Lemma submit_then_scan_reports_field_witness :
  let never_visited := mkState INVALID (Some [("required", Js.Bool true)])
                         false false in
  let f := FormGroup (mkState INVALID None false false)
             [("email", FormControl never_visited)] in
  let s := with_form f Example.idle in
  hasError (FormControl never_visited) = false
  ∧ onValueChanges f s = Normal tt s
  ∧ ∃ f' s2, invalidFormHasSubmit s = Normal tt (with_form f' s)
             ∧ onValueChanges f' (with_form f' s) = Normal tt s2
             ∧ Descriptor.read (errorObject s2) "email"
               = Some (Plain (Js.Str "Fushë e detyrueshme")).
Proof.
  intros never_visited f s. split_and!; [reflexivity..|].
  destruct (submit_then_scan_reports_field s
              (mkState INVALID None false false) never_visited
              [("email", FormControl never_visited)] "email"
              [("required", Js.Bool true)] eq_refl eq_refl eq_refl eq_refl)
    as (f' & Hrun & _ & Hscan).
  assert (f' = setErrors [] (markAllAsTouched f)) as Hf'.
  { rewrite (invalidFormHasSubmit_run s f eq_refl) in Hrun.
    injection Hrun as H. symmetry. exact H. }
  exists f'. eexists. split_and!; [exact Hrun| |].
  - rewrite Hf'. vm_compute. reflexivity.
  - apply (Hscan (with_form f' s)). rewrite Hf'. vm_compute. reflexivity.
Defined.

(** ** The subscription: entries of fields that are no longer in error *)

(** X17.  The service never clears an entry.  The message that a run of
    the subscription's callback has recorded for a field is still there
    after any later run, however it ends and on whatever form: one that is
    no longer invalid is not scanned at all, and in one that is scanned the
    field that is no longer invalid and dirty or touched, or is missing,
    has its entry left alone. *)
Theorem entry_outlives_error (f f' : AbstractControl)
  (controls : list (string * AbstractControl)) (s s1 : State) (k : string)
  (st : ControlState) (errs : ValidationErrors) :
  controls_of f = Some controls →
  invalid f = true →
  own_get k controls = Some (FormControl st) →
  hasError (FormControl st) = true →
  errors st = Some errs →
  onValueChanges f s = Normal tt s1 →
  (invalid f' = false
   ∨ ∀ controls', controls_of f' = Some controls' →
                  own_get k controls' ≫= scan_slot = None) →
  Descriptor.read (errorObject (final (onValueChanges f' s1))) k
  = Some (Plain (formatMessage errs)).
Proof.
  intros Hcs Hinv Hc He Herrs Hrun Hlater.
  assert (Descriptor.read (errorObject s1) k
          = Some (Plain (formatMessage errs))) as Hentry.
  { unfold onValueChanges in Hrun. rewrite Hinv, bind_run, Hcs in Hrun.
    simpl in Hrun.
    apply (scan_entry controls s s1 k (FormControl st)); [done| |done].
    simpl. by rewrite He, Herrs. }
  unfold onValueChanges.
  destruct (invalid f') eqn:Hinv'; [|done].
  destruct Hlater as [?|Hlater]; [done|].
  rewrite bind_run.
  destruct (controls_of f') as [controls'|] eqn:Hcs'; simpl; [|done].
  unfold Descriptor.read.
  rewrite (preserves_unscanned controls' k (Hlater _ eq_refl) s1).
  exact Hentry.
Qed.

━━━━━━━━

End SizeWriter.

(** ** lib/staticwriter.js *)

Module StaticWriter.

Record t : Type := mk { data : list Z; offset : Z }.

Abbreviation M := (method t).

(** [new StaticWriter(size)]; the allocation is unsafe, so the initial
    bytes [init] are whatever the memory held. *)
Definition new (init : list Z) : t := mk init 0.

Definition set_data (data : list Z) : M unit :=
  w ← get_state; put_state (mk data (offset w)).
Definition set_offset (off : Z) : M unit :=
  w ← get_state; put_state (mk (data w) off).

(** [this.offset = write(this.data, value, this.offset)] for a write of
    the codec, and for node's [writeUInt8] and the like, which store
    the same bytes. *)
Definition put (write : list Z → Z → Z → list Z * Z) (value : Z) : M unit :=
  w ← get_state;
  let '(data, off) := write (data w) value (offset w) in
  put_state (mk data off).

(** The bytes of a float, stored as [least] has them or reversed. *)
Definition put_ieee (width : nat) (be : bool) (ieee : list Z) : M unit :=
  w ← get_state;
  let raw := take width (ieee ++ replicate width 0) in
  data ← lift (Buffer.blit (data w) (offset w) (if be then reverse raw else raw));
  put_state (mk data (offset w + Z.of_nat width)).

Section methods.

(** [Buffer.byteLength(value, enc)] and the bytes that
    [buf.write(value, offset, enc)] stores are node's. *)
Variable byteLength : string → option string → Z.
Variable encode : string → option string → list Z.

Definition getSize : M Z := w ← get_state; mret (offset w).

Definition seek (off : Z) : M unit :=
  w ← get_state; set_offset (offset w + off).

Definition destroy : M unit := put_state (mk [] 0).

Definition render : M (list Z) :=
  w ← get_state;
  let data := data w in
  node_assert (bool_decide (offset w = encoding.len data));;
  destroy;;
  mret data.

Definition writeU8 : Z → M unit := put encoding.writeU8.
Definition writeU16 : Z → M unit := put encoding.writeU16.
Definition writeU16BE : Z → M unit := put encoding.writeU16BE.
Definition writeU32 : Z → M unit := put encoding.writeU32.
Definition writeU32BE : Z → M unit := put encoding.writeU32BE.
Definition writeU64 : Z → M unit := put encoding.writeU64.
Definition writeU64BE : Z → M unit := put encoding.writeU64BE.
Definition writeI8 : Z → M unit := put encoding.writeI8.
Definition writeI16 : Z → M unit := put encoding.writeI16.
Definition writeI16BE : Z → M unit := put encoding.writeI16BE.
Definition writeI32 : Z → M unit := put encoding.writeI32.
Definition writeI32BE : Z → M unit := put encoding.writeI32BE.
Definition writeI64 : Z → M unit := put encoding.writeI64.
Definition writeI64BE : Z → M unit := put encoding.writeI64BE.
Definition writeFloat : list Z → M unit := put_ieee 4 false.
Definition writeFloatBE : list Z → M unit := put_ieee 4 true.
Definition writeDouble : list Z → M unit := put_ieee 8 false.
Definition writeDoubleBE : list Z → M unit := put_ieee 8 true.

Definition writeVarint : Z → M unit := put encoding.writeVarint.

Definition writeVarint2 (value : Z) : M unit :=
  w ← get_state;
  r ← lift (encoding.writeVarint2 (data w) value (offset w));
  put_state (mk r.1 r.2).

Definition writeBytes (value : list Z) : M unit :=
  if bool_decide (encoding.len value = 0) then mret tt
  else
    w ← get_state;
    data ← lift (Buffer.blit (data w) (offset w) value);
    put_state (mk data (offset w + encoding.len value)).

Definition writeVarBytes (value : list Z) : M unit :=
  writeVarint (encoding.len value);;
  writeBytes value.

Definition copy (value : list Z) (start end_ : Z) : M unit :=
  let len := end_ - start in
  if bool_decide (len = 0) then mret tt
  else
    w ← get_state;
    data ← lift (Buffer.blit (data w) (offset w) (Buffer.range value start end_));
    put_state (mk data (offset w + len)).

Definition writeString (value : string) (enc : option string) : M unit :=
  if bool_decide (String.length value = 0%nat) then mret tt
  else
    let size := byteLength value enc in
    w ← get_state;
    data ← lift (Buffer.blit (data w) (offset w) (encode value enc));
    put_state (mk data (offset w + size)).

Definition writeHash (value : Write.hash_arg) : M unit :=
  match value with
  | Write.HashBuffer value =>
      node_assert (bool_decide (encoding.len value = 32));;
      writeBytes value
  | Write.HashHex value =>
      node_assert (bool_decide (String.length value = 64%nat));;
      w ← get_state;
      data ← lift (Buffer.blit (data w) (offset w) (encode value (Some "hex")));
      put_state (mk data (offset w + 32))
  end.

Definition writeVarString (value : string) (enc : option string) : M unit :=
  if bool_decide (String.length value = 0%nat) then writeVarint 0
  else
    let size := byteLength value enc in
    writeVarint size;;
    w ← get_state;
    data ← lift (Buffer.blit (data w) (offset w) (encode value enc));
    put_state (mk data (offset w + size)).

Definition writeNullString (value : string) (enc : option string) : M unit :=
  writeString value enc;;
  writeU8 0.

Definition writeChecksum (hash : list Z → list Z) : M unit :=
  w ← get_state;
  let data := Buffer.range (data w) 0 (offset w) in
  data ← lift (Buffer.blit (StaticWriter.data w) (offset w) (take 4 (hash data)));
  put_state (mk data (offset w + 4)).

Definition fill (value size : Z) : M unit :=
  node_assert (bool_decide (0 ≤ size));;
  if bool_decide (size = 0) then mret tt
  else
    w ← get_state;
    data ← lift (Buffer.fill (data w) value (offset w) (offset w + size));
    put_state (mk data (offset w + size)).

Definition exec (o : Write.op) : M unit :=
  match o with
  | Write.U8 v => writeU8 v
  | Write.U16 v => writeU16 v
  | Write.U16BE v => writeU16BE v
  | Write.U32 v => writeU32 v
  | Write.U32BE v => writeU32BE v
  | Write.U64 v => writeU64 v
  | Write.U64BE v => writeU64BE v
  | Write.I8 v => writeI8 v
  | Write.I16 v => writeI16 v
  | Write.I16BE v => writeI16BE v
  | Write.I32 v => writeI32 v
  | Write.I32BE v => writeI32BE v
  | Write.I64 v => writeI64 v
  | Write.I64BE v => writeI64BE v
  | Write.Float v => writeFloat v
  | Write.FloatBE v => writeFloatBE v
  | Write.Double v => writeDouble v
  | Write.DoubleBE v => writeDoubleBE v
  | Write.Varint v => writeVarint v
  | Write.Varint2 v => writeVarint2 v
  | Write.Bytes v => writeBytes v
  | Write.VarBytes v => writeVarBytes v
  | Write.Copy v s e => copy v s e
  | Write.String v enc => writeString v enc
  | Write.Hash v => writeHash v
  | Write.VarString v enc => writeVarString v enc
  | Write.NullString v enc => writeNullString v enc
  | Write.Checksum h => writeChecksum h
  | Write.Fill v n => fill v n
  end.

━━━━━━━━

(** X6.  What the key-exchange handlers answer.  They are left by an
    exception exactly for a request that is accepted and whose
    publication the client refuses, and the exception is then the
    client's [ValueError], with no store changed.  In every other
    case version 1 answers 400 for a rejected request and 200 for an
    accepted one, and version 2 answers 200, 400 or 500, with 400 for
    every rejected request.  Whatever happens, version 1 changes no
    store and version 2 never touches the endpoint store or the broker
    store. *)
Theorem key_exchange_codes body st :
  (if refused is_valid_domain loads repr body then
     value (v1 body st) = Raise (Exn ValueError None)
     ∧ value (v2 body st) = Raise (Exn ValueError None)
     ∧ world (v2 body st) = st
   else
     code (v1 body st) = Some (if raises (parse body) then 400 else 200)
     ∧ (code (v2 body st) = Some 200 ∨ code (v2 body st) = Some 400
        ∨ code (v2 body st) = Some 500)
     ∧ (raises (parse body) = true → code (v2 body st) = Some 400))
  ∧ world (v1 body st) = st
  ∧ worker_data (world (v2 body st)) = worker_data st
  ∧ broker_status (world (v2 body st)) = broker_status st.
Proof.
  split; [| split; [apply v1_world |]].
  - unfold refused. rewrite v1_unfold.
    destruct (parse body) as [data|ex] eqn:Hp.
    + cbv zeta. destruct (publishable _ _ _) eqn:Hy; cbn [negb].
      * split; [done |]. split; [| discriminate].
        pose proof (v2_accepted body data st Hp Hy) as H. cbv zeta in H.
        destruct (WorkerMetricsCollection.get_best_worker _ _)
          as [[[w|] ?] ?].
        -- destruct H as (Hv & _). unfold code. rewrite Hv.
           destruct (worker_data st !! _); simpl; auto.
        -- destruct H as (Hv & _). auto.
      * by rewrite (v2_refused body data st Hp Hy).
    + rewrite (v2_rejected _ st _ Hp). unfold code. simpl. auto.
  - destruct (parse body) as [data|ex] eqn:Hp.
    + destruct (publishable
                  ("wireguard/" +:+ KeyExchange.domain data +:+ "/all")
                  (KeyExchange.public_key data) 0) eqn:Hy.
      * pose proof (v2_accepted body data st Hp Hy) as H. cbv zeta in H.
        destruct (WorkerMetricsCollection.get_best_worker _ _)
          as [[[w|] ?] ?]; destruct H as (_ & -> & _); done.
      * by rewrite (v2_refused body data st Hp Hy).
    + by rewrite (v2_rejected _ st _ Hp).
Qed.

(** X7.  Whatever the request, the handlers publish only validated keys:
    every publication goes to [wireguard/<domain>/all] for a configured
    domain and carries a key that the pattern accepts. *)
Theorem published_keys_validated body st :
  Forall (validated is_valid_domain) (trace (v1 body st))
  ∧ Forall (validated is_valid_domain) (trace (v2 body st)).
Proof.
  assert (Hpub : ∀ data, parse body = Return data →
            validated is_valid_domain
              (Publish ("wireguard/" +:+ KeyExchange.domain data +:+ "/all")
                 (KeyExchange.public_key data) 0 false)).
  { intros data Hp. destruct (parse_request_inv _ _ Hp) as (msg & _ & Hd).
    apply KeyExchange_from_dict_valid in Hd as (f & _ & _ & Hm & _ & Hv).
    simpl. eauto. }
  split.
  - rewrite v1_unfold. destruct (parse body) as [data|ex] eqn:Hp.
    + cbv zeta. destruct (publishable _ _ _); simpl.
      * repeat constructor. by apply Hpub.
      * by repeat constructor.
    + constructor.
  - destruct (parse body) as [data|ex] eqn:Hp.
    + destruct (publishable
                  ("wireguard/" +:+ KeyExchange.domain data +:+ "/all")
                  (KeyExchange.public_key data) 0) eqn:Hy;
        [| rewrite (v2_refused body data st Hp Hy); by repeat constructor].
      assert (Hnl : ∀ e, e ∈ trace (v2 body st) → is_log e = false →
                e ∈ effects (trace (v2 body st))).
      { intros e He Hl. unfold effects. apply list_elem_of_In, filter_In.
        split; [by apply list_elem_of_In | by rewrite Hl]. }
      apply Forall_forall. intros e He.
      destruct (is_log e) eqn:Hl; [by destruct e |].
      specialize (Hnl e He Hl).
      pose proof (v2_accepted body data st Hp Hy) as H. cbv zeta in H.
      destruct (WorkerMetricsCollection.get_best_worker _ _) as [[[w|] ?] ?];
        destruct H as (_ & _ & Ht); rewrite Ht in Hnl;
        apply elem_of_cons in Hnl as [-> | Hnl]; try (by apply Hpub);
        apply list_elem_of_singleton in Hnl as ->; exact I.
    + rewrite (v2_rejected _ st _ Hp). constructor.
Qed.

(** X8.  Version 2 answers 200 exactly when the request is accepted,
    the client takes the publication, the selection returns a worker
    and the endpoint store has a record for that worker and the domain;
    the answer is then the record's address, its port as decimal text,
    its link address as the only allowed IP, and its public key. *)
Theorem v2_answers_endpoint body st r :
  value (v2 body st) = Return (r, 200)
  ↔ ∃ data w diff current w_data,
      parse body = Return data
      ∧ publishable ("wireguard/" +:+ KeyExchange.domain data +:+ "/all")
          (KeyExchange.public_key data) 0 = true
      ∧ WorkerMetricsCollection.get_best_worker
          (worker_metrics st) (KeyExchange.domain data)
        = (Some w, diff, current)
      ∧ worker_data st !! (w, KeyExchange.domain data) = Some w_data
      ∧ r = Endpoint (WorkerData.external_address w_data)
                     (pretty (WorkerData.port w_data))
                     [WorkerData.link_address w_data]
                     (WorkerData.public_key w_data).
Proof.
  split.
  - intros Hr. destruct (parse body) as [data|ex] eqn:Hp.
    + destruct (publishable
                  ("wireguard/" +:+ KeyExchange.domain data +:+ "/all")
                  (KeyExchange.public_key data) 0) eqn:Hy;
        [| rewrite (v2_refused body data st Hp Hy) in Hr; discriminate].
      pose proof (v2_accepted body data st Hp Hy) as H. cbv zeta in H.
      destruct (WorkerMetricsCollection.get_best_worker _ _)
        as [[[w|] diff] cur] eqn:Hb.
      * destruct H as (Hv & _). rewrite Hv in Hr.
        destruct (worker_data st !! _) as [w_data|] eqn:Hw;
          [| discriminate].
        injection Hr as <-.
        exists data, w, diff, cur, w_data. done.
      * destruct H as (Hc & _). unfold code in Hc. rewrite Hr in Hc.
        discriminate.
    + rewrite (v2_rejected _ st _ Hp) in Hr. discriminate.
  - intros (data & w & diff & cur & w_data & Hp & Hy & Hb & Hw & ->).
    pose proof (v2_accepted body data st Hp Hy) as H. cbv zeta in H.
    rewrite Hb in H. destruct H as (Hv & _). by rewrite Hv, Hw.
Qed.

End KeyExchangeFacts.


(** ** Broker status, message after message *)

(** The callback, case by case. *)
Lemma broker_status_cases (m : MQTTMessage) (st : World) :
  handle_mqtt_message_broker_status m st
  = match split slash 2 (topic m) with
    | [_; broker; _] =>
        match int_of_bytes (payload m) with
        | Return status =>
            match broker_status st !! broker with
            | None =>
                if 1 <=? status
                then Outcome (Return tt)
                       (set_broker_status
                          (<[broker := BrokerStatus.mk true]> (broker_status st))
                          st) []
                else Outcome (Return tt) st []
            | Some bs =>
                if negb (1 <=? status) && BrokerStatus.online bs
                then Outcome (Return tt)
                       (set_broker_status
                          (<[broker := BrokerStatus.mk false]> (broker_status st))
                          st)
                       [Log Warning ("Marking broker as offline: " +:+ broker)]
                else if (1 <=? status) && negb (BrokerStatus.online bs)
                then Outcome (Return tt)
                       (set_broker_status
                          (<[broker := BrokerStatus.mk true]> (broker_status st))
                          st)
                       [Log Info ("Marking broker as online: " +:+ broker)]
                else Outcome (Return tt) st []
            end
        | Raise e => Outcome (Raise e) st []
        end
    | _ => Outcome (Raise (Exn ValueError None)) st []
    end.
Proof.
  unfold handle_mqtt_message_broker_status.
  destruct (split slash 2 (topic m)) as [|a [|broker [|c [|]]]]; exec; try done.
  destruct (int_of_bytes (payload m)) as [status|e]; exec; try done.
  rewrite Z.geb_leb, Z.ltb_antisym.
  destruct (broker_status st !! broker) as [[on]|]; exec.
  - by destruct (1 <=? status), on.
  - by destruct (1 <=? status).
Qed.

━━━━━━━━

Repeat, character for character, the lines of the material above from the line with "put_state (mk r.1 r.2)." through the line with "writeBytes value.".

Response for this exercise →
  put_state (mk r.1 r.2).

Definition writeBytes (value : list Z) : M unit :=
  if bool_decide (encoding.len value = 0) then mret tt
  else
    w ← get_state;
    data ← lift (Buffer.blit (data w) (offset w) value);
    put_state (mk data (offset w + encoding.len value)).

Definition writeVarBytes (value : list Z) : M unit :=
  writeVarint (encoding.len value);;
  writeBytes value.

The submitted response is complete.